** Extracted entries follows **

(** The pages of the write buffer reach the SSD. *)
Lemma foldl_write (cs : list WriteCommand) (m : gmap Z Page) :
  (forall pid, pid ∉ map wc_pid cs -> foldl write_ssd m cs !! pid = m !! pid) /\
  (NoDup (map wc_pid cs) -> forall c, c ∈ cs -> foldl write_ssd m cs !! wc_pid c = Some (wc_page c)).
Proof.
  revert m; induction cs as [|c cs IH]; intros m; [split; [done|intros _ c H; by apply not_elem_of_nil in H]|].
  destruct (IH (write_ssd m c)) as [IH1 IH2]. cbn. split.
  - intros pid Hp. rewrite not_elem_of_cons in Hp. rewrite IH1 by tauto. unfold write_ssd. apply lookup_insert_ne. destruct Hp. congruence.
  - intros [Hc Hn]%list.NoDup_cons d [->|Hd]%elem_of_cons; [|by apply IH2].
    rewrite IH1 by done. apply lookup_insert_eq.
Qed.

Lemma pending_pids w G : inv w G -> NoDup (map wc_pid (pending w)).
Proof.
  intros I. assert (forall c, c ∈ pending w -> exists f, bfs (wbm w) !! wc_bf c = Some f /\ used f /\ wc_pid c = fpid f) as Hf.
  { intros c Hc. destruct (iv_write _ _ I c) as (f & Ef & W); [unfold writes; apply elem_of_app; by left|]. exists f. destruct W. done. }
  pose proof (iv_writes _ _ I) as Hn. unfold writes in Hn. rewrite map_app in Hn. apply list.NoDup_app in Hn as (Hn & _).
  induction (pending w) as [|c cs IH]; [constructor|]. cbn in *. apply list.NoDup_cons in Hn as [Hc Hn]. apply list.NoDup_cons.
  split; [|apply IH; [|done]; intros d Hd; apply Hf, elem_of_cons; by right].
  intros (d & Hdp & Hd)%list_elem_of_fmap. apply Hc. apply list_elem_of_fmap. exists d. split; [|done].
  destruct (Hf c ltac:(apply elem_of_cons; by left)) as (f1 & E1 & U1 & P1).
  destruct (Hf d ltac:(apply elem_of_cons; by right)) as (f2 & E2 & U2 & P2). eapply (owner_unique w G _ _ f1 f2); congruence.
Qed.

(** A frame that is not being written has its page at another place. *)
Lemma pending_elsewhere w G b f :
  inv w G -> bfs (wbm w) !! b = Some f -> used f -> isWB f = false -> fpid f ∉ map wc_pid (pending w).
Proof.
  intros I Ef U Hw (c & Ep & Hc)%list_elem_of_fmap.
  destruct (iv_write _ _ I c) as (f1 & E1 & W); [unfold writes; apply elem_of_app; by left|]. destruct W as [W1 W2 W3 _ _ _ _].
  assert (wc_bf c = b) as Eb by (eapply (owner_unique w G _ _ f1 f); congruence). congruence.
Qed.

Lemma submit_poll_inv w G : inv w G -> inv (submit_poll w) G.
Proof.
  intros I. destruct (foldl_write (pending w) (ssd (wbm w))) as [Fo Fi]. specialize (Fi (pending_pids w G I)).
  assert (writes (submit_poll w) ≡ₚ writes w) as Perm by (unfold writes; cbn; apply Permutation_app_comm).
  pose proof I as [V1 V2 V3 V4 V5 V6 V7 V8 V9 V10 V11 V12]. constructor; try done.
  - destruct V1. by constructor.
  - destruct V2 as (live & A & Hl). exists live. split; [|done]. by eapply all_pids_same.
  - intros l x L. destruct (V4 l x L) as [Hv Hc]. split; [done|]. destruct (c_swip x) as [b|b|pid] eqn:Hx; [done..|].
    destruct Hc as [-> Hc]. split; [done|]. change (io_entry (wbm (submit_poll w)) (c_pid x)) with (io_entry (wbm w) (c_pid x)).
    destruct (io_entry (wbm w) (c_pid x)) eqn:Eio; [done|]. cbn. rewrite Fo; [done|].
    intros (c & Ep & Hc')%list_elem_of_fmap. destruct (V7 c) as (f1 & E1 & [W1 W2 W3 _ _ _ _]); [unfold writes; apply elem_of_app; by left|].
    destruct (V6 _ _ E1 W1) as (_ & l1 & x1 & L1 & P1 & H1).
    assert (l1 = l) as -> by (eapply V5; [done..|congruence]). rewrite L in L1. injection L1 as <-.
    unfold holds in H1. rewrite Hx, Eio in H1. by destruct H1 as (? & ? & _).
  - intros b f Ef U. destruct (V6 b f Ef U) as ([F1 F2 F3 F4] & Ho). split; [|done].
    constructor; [done| |intros Hw; rewrite Perm; auto|done].
    intros Hw Hd. cbn. rewrite Fo; [auto|]. by eapply pending_elsewhere.
  - intros c Hc. rewrite Perm in Hc. destruct (V7 c Hc) as (f & Ef & W). exists f. split; [done|].
    pose proof W as [W1 W2 W3 W4 W5 W6 W7]. constructor; try done. intros He. cbn in He |- *. rewrite elem_of_app in He.
    assert (c ∈ pending w \/ c ∈ events w /\ c ∉ pending w) as [Hp|[He' Hp]].
    { destruct (decide (wc_bf c ∈ map wc_bf (pending w))) as [Hin|Hin]; [left|].
      - destruct He as [He|He]; [|done]. exfalso. pose proof V8 as Hn. unfold writes in Hn. rewrite map_app in Hn.
        apply list.NoDup_app in Hn as (_ & Hn & _). apply (Hn _ Hin). apply list_elem_of_fmap. by exists c.
      - right. assert (c ∉ pending w) as Hnp by (intros H; apply Hin; apply list_elem_of_fmap; by exists c). tauto. }
    + rewrite <- W3. by apply Fi.
    + rewrite Fo; [auto|]. intros (d & Ep & Hd)%list_elem_of_fmap.
      destruct (V7 d) as (f1 & E1 & [D1 D2 D3 _ _ _ _]); [unfold writes; apply elem_of_app; by left|].
      assert (wc_bf d = wc_bf c) as Eb by (eapply (owner_unique w G _ _ f1 f I); congruence).
      pose proof V8 as Hn. unfold writes in Hn. rewrite map_app in Hn. apply list.NoDup_app in Hn as (_ & Hn & _).
      apply (Hn (wc_bf d)); [apply list_elem_of_fmap; by exists d|]. rewrite Eb. apply list_elem_of_fmap. by exists c.
  - by rewrite Perm.
Qed.

(** * The queue *)

Lemma erase_inv w G p_i front bf rest c :
  inv w G -> coolings w !! p_i = Some c -> cooling_queue c = front ++ bf :: rest ->
  exists w', erase w p_i front rest = Some w' /\ inv w' G /\ queue_of w' p_i = front ++ rest /\ (p_i < length (coolings w'))%nat.
Proof.
  intros I Hc Eq. unfold erase. rewrite Hc. cbn [mbind option_bind]. eexists. split; [done|].
  pose proof (lookup_lt_Some _ _ _ Hc) as Hlt. split; [|split].
  - destruct I as [V1 V2 V3 V4 V5 V6 V7 V8 V9 V10 V11 V12]. constructor; try done.
    + intros b f Ef U. destruct (V6 b f Ef U) as ([F1 F2 F3 F4] & Ho). split; [by constructor|done].
    + intros d Hd. destruct (V7 d Hd) as (f & Ef & [W1 W2 W3 W4 W5 W6 W7]). exists f. split; [done|by constructor].
    + cbn. by rewrite length_insert.
    + intros j c1 b1 Hj Hb1. cbn in Hj. apply list_lookup_insert_Some in Hj as [(<- & <- & _)|[_ Hj]]; [|by eapply V10].
      cbn in Hb1. eapply V10; [exact Hc|]. rewrite Eq. rewrite elem_of_app in *. rewrite elem_of_cons. tauto.
  - unfold queue_of. cbn. by rewrite list_lookup_insert_eq.
  - cbn. by rewrite length_insert.
Qed.

(** * Cooling *)

(** What the data structures promise: the parent they find has the swip of the
    frame, and a page's swips are there. *)
Class Structures (findParent : world -> Z -> option Z) (children : world -> Z -> list Z) : Prop := {
  findParent_ok : forall w b l, findParent w b = Some l ->
    exists s, swips w !! l = Some s /\ isEVICTED s = false /\ bfPtrAsHot s = b;
  children_ok : forall w b l, l ∈ children w b -> is_Some (swips w !! l) }.

Section cooling.
Context (findParent : world -> Z -> option Z) (children : world -> Z -> list Z) (spare : Z -> bool).
Context `{!Structures findParent children}.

** End of Extracted entries **

**Work item**
Up to and including the line that contains "destruct (Hf c", output the records above exactly, beginning with their first line.

**Answer space**
(** The pages of the write buffer reach the SSD. *)
Lemma foldl_write (cs : list WriteCommand) (m : gmap Z Page) :
  (forall pid, pid ∉ map wc_pid cs -> foldl write_ssd m cs !! pid = m !! pid) /\
  (NoDup (map wc_pid cs) -> forall c, c ∈ cs -> foldl write_ssd m cs !! wc_pid c = Some (wc_page c)).
Proof.
  revert m; induction cs as [|c cs IH]; intros m; [split; [done|intros _ c H; by apply not_elem_of_nil in H]|].
  destruct (IH (write_ssd m c)) as [IH1 IH2]. cbn. split.
  - intros pid Hp. rewrite not_elem_of_cons in Hp. rewrite IH1 by tauto. unfold write_ssd. apply lookup_insert_ne. destruct Hp. congruence.
  - intros [Hc Hn]%list.NoDup_cons d [->|Hd]%elem_of_cons; [|by apply IH2].
    rewrite IH1 by done. apply lookup_insert_eq.
Qed.

Lemma pending_pids w G : inv w G -> NoDup (map wc_pid (pending w)).
Proof.
  intros I. assert (forall c, c ∈ pending w -> exists f, bfs (wbm w) !! wc_bf c = Some f /\ used f /\ wc_pid c = fpid f) as Hf.
  { intros c Hc. destruct (iv_write _ _ I c) as (f & Ef & W); [unfold writes; apply elem_of_app; by left|]. exists f. destruct W. done. }
  pose proof (iv_writes _ _ I) as Hn. unfold writes in Hn. rewrite map_app in Hn. apply list.NoDup_app in Hn as (Hn & _).
  induction (pending w) as [|c cs IH]; [constructor|]. cbn in *. apply list.NoDup_cons in Hn as [Hc Hn]. apply list.NoDup_cons.
  split; [|apply IH; [|done]; intros d Hd; apply Hf, elem_of_cons; by right].
  intros (d & Hdp & Hd)%list_elem_of_fmap. apply Hc. apply list_elem_of_fmap. exists d. split; [|done].
  destruct (Hf c ltac:(apply elem_of_cons; by left)) as (f1 & E1 & U1 & P1).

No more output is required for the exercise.